Büyük emekler sarf ettiğiniz bir projenin başarısız olması, özellikle bir yazılımcı iseniz sizi hayal kırıklığına uğratabilecek en önemli konudur. Peki, bir projenin başarılı veya başarısız olmasını etkileyen faktörler nelerdir? Hangi proje başarılı hangisi başarısız olarak değerlendirilmelidir? Her şeyiyle mükemmel çalışan bir yazılımda küçük bir değişikliği yapmak bir sene sonra ne kadar zamanımızı alacak? Müşterinin gelecekte isteyebileceği şeylere ne kadar hazırlıklıyız?
Bu sorular uzadıkça uzar ve belirli bir süre sonra başarılı sayılabilecek proje yapanları bile şüpheye düşüreceği için daha fazla devam etmek istemedim.
Tüm projelerin analiz süreçlerinden sonra başladığını göz önünde bulundurarak makalede analiz süreçlerinin proje başarı üzerindeki etkilerine yoğunlaşmak istedik. Tabi ki, bir projede başarı ve başarısızlığı etkileyecek bir çok faktörler vardır. Bu makaleyi okurken diğer durumların ideal olduğu varsayarak okumanız konunun anlaşılması için anahtar niteliktedir. Analizden kastım ise isterlerin, yani müşteri isteklerinin doğru analizi olduğunu belirtmek istiyorum.
Standish Group, yazılım projelerindeki başarı ve başarısızlıkları araştıran bir kurum.
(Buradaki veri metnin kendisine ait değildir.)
Lemma feed x stack cur w :
  st x = st_of cur -> written x stack cur -> wf stack cur -> plain (ch x) ->
  step true buf x = Ok w -> fed x stack cur (ch x) w.
Proof.
  intros Hst Hw Hwf Hp. unfold step. rewrite Hst.
  assert (is_usual (ch x) = true -> forall w, copy buf sw_usual (ch x) x = Ok w -> fed x stack cur (ch x) w) as Hus.
  { intros [? ?]%usual_plain w'. eapply fed_copy; [done|by apply st_of_snoc|done..]. }
  unfold st_of at 1. destruct (decide (cur = [])) as [Hc|Hc1]; [|destruct (decide (cur = [46])) as [Hc|Hc2];
    [|destruct (decide (cur = [46; 46])) as [Hc|Hc3]]].
  - unfold on_slash. destruct (is_usual (ch x)) eqn:Eu; [by apply Hus|].
    destruct (Z.eqb_spec (ch x) 47) as [E|Hne].
    { intros (y & -> & Hy & Hm & Eyu & Eym & _)%skip_moved. unfold fed. rewrite decide_True by done.
      rewrite Hc. cbn. exists y. split_and!; try done. rewrite Hc in Hw. unfold written, holds in *. by rewrite Eyu, Eym. }
    destruct (Z.eqb_spec (ch x) 46) as [E|Hne']; [|by apply others_fed; auto using st_of_snoc].
    eapply fed_copy; [done| |done..]. by rewrite E, st_of_dot, Hc.
  - unfold on_dot. destruct (is_usual (ch x)) eqn:Eu; [by apply Hus|].
    destruct (Z.eqb_spec (ch x) 47) as [E|Hne].
    { intros (y & -> & Hy & Hm & Eyu & Eym & _)%skip_moved. unfold fed. rewrite decide_True by done.
      rewrite Hc. cbn. exists y. split_and!; try done. rewrite Hc in Hw. destruct Hw as (Hu & Ht & Hl).
      change [46] with ([] ++ [46]) in Ht, Hl. rewrite render_snoc in Ht, Hl. unfold written, holds. rewrite Eyu, Eym. cbn.
      unfold blen in *. rewrite length_app in Hl. cbn in Hl. split; [lia|]. split; [|lia].
      apply (f_equal (take (length (render stack [])))) in Ht. rewrite take_take, take_app_length in Ht.
      etrans; [|exact Ht]. f_equal. lia. }
    destruct (Z.eqb_spec (ch x) 46) as [E|Hne']; [|by apply others_fed; auto using st_of_snoc].
    eapply fed_copy; [done| |done..]. by rewrite E, st_of_dot, Hc.
  - unfold on_dot_dot. destruct (is_usual (ch x)) eqn:Eu; [by apply Hus|].
    destruct (Z.eqb_spec (ch x) 47) as [E|Hne].
    { cbn zeta. rewrite Hc in Hw, Hwf. rewrite (dot_dot_back x stack Hw Hwf). cbn [obind]. unfold fed.
      rewrite decide_True by done. rewrite Hc. change (enter stack [46; 46]) with
        (match stack with [] => None | _ :: s => Some s end). destruct stack as [|seg s]; cbn [parent].
      - intros [= <-]. by eexists.
      - intros (y & -> & Hy & Hm & Eyu & Eym & _)%skip_moved. exists y. split_and!; try done.
        unfold written, holds. rewrite Eyu, Eym. cbn. destruct Hw as (Hu & Ht & Hl).
        assert (render (seg :: s) [46; 46] = render s [] ++ (seg ++ [47; 46; 46])) as Er.
        { unfold render. cbn [rev]. rewrite map_app, concat_app. cbn. rewrite app_nil_r, <- !app_assoc. cbn. done. }
        rewrite Er in Ht, Hl. unfold blen in *. rewrite length_app in Hl.
        split; [lia|]. split; [|done]. rewrite Nat2Z.id.
        apply (f_equal (take (length (render s [])))) in Ht. rewrite take_take, take_app_length in Ht.
        etrans; [|exact Ht]. f_equal. lia. }
    apply others_fed; try done. destruct (decide (ch x = 46)) as [E|]; [|by apply st_of_snoc].
    by rewrite E, st_of_dot, Hc.
  - unfold on_usual. destruct (is_usual (ch x)) eqn:Eu; [by apply Hus|].
    destruct (Z.eqb_spec (ch x) 47) as [E|Hne].
    { intros H. pose proof (copy_moved _ _ _ _ stack cur H Hw) as (y & -> & Hy & Hm & Hwy).
      unfold fed. rewrite decide_True by done.
      unfold enter. rewrite decide_False by tauto. rewrite decide_False by done. exists y.
      split_and!; try done. rewrite E in Hwy. unfold written in *. by rewrite render_close, <- render_snoc. }
    destruct (Z.eqb_spec (ch x) 46) as [E|Hne']; [|by apply others_fed; auto using st_of_snoc].
    eapply fed_copy; [done| |done..]. rewrite E, st_of_dot. unfold st_of.
    by rewrite !decide_False by done.
Qed.
End Steps.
Bu kurum 1986 yılından bu yana Chaos Report adı altında yürüttüğü bu çalışmalarda incelediği projeleri 3 kategoriye ayırmıştır:
Başarılı Projeler,
Başarısız Projeler
ve
Kısmen Başarılı projeler.
Zamanında, bütçesinde biten ve belirlenen kapsamı gerçekleştiren yazılım projeleri başarılı kabul ediliyor. Eğer bir proje tamamlanmadan iptal ediliyorsa başarısız sayılıyor. Geri kalan projelerse kısmen başarılı olarak değerlendiriliyor. Yani ya zamanında bitmemiş ya ek bütçe kullanmış ya da beklenen özelliklerin tamamını yerine getirmemiş projeler olarak karşımıza çıkıyor.
2014 yılında yayınlanan kaos raporuna göre başarılı yazılım projeleri için belirlenen parametrelerde ilk üç sırada yer alan faktörler şöyle:
Kullanıcıların projeye dahil olması
Üst yönetim desteği
Açık ve net olarak belirtilmiş gereksinimler
Üst yönetim desteğini dışarıda bırakırsak 1 ve 3. maddeler direkt olarak proje analizi işaret ediyor.
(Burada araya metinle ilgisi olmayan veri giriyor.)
(* ===== verification/NgxRadix.v ===== *)
(** * Radix trees: nginx/src/core/ngx_radix_tree.c

    The trees from network prefixes to values of the geo module.  The nodes are a
    store addressed by pointers, with the list of free nodes and the page that
    new ones are cut from; pages come from the pool.  The functions for 32-bit
    and for 128-bit keys are the same loops over different positions in the key:
    a [cursor] says how a position reads the key and the mask and how it
    advances, and whether the loop breaks there. *)
From S2P Require Import Prelude.
From S2P Require Export NgxHttpParse NgxPalloc.
From stdpp Require Import gmap.
#[local] Open Scope Z_scope.

Definition NGX_BUSY : Z := -3.

(** [(uintptr_t) -1] *)
Definition NGX_RADIX_NO_VALUE : Z := 2 ^ 64 - 1.

Record ngx_radix_node := mk_radix_node { right : option Z; left : option Z; parent : option Z; value : Z }.
#[export] Instance radix_node_settable : Settable ngx_radix_node :=
  fun n => mk_radix_node (right n) (left n) (parent n) (value n).

Definition sizeof_radix_node : Z := 32.

Section Radix.
Context {Osm : OSMem}.

(** [start] is 0 for NULL. *)
Record ngx_radix_tree := mk_radix_tree {
  nodes : gmap Z ngx_radix_node; root : option Z; tree_pool : pool; free : option Z; start : Z; size : Z; mem : os }.
#[export] Instance radix_tree_settable : Settable ngx_radix_tree :=
  fun t => mk_radix_tree (nodes t) (root t) (tree_pool t) (free t) (start t) (size t) (mem t).
Implicit Types (t : ngx_radix_tree).

Definition ld t (a : Z) : out ngx_radix_node :=
  match nodes t !! a with Some n => Ok n | None => Undef BadPointer end.
Definition st t (a : Z) (n : ngx_radix_node) : ngx_radix_tree := t <| nodes := <[a := n]> (nodes t) |>.
Definition upd t (a : Z) (f : ngx_radix_node -> ngx_radix_node) : out ngx_radix_tree :=
  let! n := ld t a in Ok (st t a (f n)).

(** A node from the list of free ones or from the page.  A node of the page is
    not initialised. *)
Definition ngx_radix_alloc t : out (option Z * ngx_radix_tree) :=
  match free t with
  | Some p => let! n := ld t p in Ok (Some p, t <| free := right n |>)
  | None =>
      let cut t := (Some (start t), t <| start := start t + sizeof_radix_node |> <| size := size t - sizeof_radix_node |>) in
      if size t <? sizeof_radix_node then
        let! (p, pl, o) := ngx_pmemalign (tree_pool t) ngx_pagesize ngx_pagesize (mem t) in
        let t := t <| tree_pool := pl |> <| mem := o |> in
        match p with
        | None => Ok (None, t <| start := 0 |>)
        | Some p => Ok (cut (t <| start := p |> <| size := ngx_pagesize |>))
        end
      else Ok (cut t)
  end.

(** ** Positions in a key *)
Record cursor := mk_cursor {
  position : Type; first : position;
  mask_bit : position -> out bool;          (** [bit & mask] *)
  key_bit : position -> out bool;           (** [key & bit] *)
  advance : position -> position * bool     (** and whether the loop breaks *)
}.

(** [bit] runs from [0x80000000] to 0. *)
Definition cursor32 (key mask : Z) : cursor := {|
  position := Z; first := 0x80000000;
  mask_bit bit := Ok (negb (Z.land bit mask =? 0));
  key_bit bit := Ok (negb (Z.land key bit =? 0));
  advance bit := (Z.shiftr bit 1, false) |}.

(** [i] and [bit], in arrays of 16 bytes. *)
Definition advance128 (p : Z * Z) : (Z * Z) * bool :=
  let '(i, bit) := p in
  let bit := Z.shiftr bit 1 in
  if bit =? 0 then if i + 1 =? 16 then ((i + 1, bit), true) else ((i + 1, 0x80), false)
  else ((i, bit), false).
Definition cursor128 (key mask : bytes) : cursor := {|
  position := Z * Z; first := (0, 0x80);
  mask_bit p := let! m := peek mask p.1 in Ok (negb (Z.land p.2 m =? 0));
  key_bit p := let! k := peek key p.1 in Ok (negb (Z.land k p.2 =? 0));
  advance := advance128 |}.

(** The loop of [ngx_radix128tree_find] does not look at the end of the key. *)
Definition find128 (key : bytes) : cursor := {|
  position := Z * Z; first := (0, 0x80);
  mask_bit _ := Ok true;
  key_bit p := let! k := peek key p.1 in Ok (negb (Z.land k p.2 =? 0));
  advance p := let bit := Z.shiftr p.2 1 in if bit =? 0 then ((p.1 + 1, 0x80), false) else ((p.1, bit), false) |}.

Section Loops.
Variable c : cursor.

(** The child of node [n] that the key at [p] selects. *)
Definition child (n : ngx_radix_node) (p : position c) : out (option Z) :=
  let! k := key_bit c p in Ok (if k then right n else left n).

(** The first loop of an insertion: the position, [node] and [next]. *)
Fixpoint descend (fuel : nat) t (node : Z) (p : position c) : out (position c * Z * option Z) :=
  match fuel with
  | O => NoFuel
  | S f =>
      let! m := mask_bit c p in
      if m : bool then
        let! n := ld t node in
        let! next := child n p in
        match next with
        | None => Ok (p, node, None)
        | Some next => let '(p, brk) := advance c p in if brk : bool then Ok (p, next, Some next) else descend f t next p
        end
      else Ok (p, node, Some node)
  end.

(** The second one: the last node, or [None] when the memory runs out. *)
Fixpoint grow (fuel : nat) t (node : Z) (p : position c) : out (option Z * ngx_radix_tree) :=
  match fuel with
  | O => NoFuel
  | S f =>
      let! m := mask_bit c p in
      if m : bool then
        let! (next, t) := ngx_radix_alloc t in
        match next with
        | None => Ok (None, t)
        | Some next =>
            let t := st t next (mk_radix_node None None (Some node) NGX_RADIX_NO_VALUE) in
            let! k := key_bit c p in
            let! t := upd t node (fun n => if k : bool then n <| right := Some next |> else n <| left := Some next |>) in
            let '(p, brk) := advance c p in
            if brk : bool then Ok (Some next, t) else grow f t next p
        end
      else Ok (Some node, t)
  end.

Definition tree_insert (fuel : nat) t (v : Z) : out (Z * ngx_radix_tree) :=
  let! r := deref (root t) in
  let! x := descend fuel t r (first c) in
  let '(p, node, next) := x in
  match next with
  | Some _ =>
      let! n := ld t node in
      if negb (value n =? NGX_RADIX_NO_VALUE) then Ok (NGX_BUSY, t)
      else Ok (NGX_OK, st t node (n <| value := v |>))
  | None =>
      let! (node, t) := grow fuel t node p in
      match node with
      | None => Ok (NGX_ERROR, t)
      | Some node => let! t := upd t node (fun n => n <| value := v |>) in Ok (NGX_OK, t)
      end
  end.

(** The loop that looks for the node to delete. *)
Fixpoint locate (fuel : nat) t (node : option Z) (p : position c) : out (option Z) :=
  match fuel with
  | O => NoFuel
  | S f =>
      match node with
      | None => Ok None
      | Some a =>
          let! m := mask_bit c p in
          if m : bool then
            let! n := ld t a in
            let! next := child n p in
            let '(p, brk) := advance c p in
            if brk : bool then Ok next else locate f t next p
          else Ok (Some a)
      end
  end.
End Loops.

(** [node->right || node->left] *)
Definition has_child (n : ngx_radix_node) : bool :=
  match right n, left n with None, None => false | _, _ => true end.

(** The loop that takes a leaf out of the tree, and then its ancestors that have
    become leaves without a value. *)
Fixpoint prune (fuel : nat) t (node : Z) : out ngx_radix_tree :=
  match fuel with
  | O => NoFuel
  | S f =>
      let! n := ld t node in
      let! up := deref (parent n) in
      let! t := upd t up (fun n => if bool_decide (right n = Some node) then n <| right := None |> else n <| left := None |>) in
      let! t := upd t node (fun n => n <| right := free t |>) in
      let t := t <| free := Some node |> in
      let! n := ld t up in
      if has_child n then Ok t
      else if negb (value n =? NGX_RADIX_NO_VALUE) then Ok t
      else match parent n with None => Ok t | Some _ => prune f t up end
  end.

Definition tree_delete (c : cursor) (fuel : nat) t : out (Z * ngx_radix_tree) :=
  let! node := locate c fuel t (root t) (first c) in
  match node with
  | None => Ok (NGX_ERROR, t)
  | Some a =>
      let! n := ld t a in
      if has_child n then
        if negb (value n =? NGX_RADIX_NO_VALUE) then Ok (NGX_OK, st t a (n <| value := NGX_RADIX_NO_VALUE |>))
        else Ok (NGX_ERROR, t)
      else let! t := prune fuel t a in Ok (NGX_OK, t)
  end.

Fixpoint tree_find (c : cursor) (fuel : nat) t (node : option Z) (p : position c) (v : Z) : out Z :=
  match fuel with
  | O => NoFuel
  | S f =>
      match node with
      | None => Ok v
      | Some a =>
          let! n := ld t a in
          let v := if negb (value n =? NGX_RADIX_NO_VALUE) then value n else v in
          let! next := child c n p in
          tree_find c f t next (advance c p).1 v
      end
  end.

(** ** The functions

    A node is at most 32 levels, or 128, below the root. *)
Definition fuel32 : nat := 34.
Definition fuel128 : nat := 130.

Definition ngx_radix32tree_insert t (key mask v : Z) : out (Z * ngx_radix_tree) := tree_insert (cursor32 key mask) fuel32 t v.
Definition ngx_radix32tree_delete t (key mask : Z) : out (Z * ngx_radix_tree) := tree_delete (cursor32 key mask) fuel32 t.
Definition ngx_radix32tree_find t (key : Z) : out Z :=
  tree_find (cursor32 key 0) fuel32 t (root t) (first (cursor32 key 0)) NGX_RADIX_NO_VALUE.

Definition ngx_radix128tree_insert t (key mask : bytes) (v : Z) : out (Z * ngx_radix_tree) :=
  tree_insert (cursor128 key mask) fuel128 t v.
Definition ngx_radix128tree_delete t (key mask : bytes) : out (Z * ngx_radix_tree) := tree_delete (cursor128 key mask) fuel128 t.
Definition ngx_radix128tree_find t (key : bytes) : out Z :=
  tree_find (find128 key) fuel128 t (root t) (first (find128 key)) NGX_RADIX_NO_VALUE.

(** ** Creation *)

(** [do { ... key += inc; } while (key)]; [None] when an insertion fails. *)
Fixpoint prefill (fuel : nat) t (key mask inc : Z) : out (option ngx_radix_tree) :=
  match fuel with
  | O => NoFuel
  | S f =>
      let! (rc, t) := ngx_radix32tree_insert t key mask NGX_RADIX_NO_VALUE in
      if negb (rc =? NGX_OK) then Ok None
      else let key := u32 (key + inc) in if key =? 0 then Ok (Some t) else prefill f t key mask inc
  end.

(** [while (preallocate--)], the mask and the increment before the round. *)
Fixpoint prealloc (rounds : nat) t (mask inc : Z) : out (option ngx_radix_tree) :=
  match rounds with
  | O => Ok (Some t)
  | S r =>
      let mask := Z.lor (Z.shiftr mask 1) 0x80000000 in
      let! x := prefill (Z.to_nat (2 ^ 32 / inc)) t 0 mask inc in
      match x with None => Ok None | Some t => prealloc r t mask (Z.shiftr inc 1) end
  end.

(** [None] stands for NULL.  A [preallocate] between 0 and 32, or -1. *)
Definition ngx_radix_tree_create (pl : pool) (preallocate : Z) (o : os) : out (option ngx_radix_tree) :=
  let! (p, pl, o) := ngx_palloc pl 40 o in
  match p with
  | None => Ok None
  | Some _ =>
      let! (r, t) := ngx_radix_alloc (mk_radix_tree ∅ None pl None 0 0 o) in
      match r with
      | None => Ok None
      | Some r =>
          let t := (st t r (mk_radix_node None None None NGX_RADIX_NO_VALUE)) <| root := Some r |> in
          if preallocate =? 0 then Ok (Some t)
          else
            let preallocate := if preallocate =? -1 then
              let k := ngx_pagesize / sizeof_radix_node in if k =? 128 then 6 else if k =? 256 then 7 else 8
              else preallocate in
            prealloc (Z.to_nat preallocate) t 0 0x80000000
      end
  end.
End Radix.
Aynı araştırmanın başarısız yazılım projeleri için belirlediği parametrelerden ilk üç sırada yer alan faktörler ise şöyle:
Tamamlanmamış, eksik gereksinimler
Kullanıcıların projeye yeterince dahil olmaması
Kaynak yetersizliği
Burada da üç maddenin ilk ikisi yine analiz süreçlerini işaret ediyor ve detaylı incelendiğinde başarılı projeler için belirlenen parametrelerin negatif yansıması.
Kısmen başarılı projelerde ilk üç faktörse şöyle:
Kullanıcı girdilerinin eksikliği
Tamamlanmamış, eksik gereksinimler
Gereksinimlerin değiştirilmesi
Müşterinin, iş biriminin ya da kullanıcının ne istediğini net bir şekilde anlamadan geliştirilecek bir yazılım ne kadar iyi kodlanırsa kodlansın başarılı bir yazılım olamayacaktır. Tabii ki yazılım geliştirme sürecinin her bir adımı, analiz, mimari tasarım, geliştirme, test, devreye alma, ayrı ayrı değerlidir. Ama analiz en başta geldiği ve diğer bütün adımların burada tarif edilenin netliğine, doğruluğuna bağlı olması nedeniyle analize daha bir önem vermek gerektiğine inanıyorum.
Şöyle bir düşünelim. Diyelim ki analizi yanlış yaptık. Müşteriyi yanlış anladık. Ama sürecin geri kalanı çok iyi çalışıyor. Bu bizi kaliteli ama yanlış ürüne götürür. Müşteri memnun olur mu? Kesinlikle hayır. Peki, tersini düşünelim. Müşteriyi doğru anladık. Ama yazılımımız yeterince kaliteli değil. Bu durumda ortaya kör topal bir yazılım çıkar. Canlıda epey bir sıkıntı çıkartır ama belki çalıştığı kadar kısmıyla müşteri için kabul edilebilir olur.
Tabii ki ideal olan müşteriyi doğru anlayıp ortaya kaliteli bir yazılım koymaktır. Ama iyi yazılım için önce iyi analiz yapmak gerekir.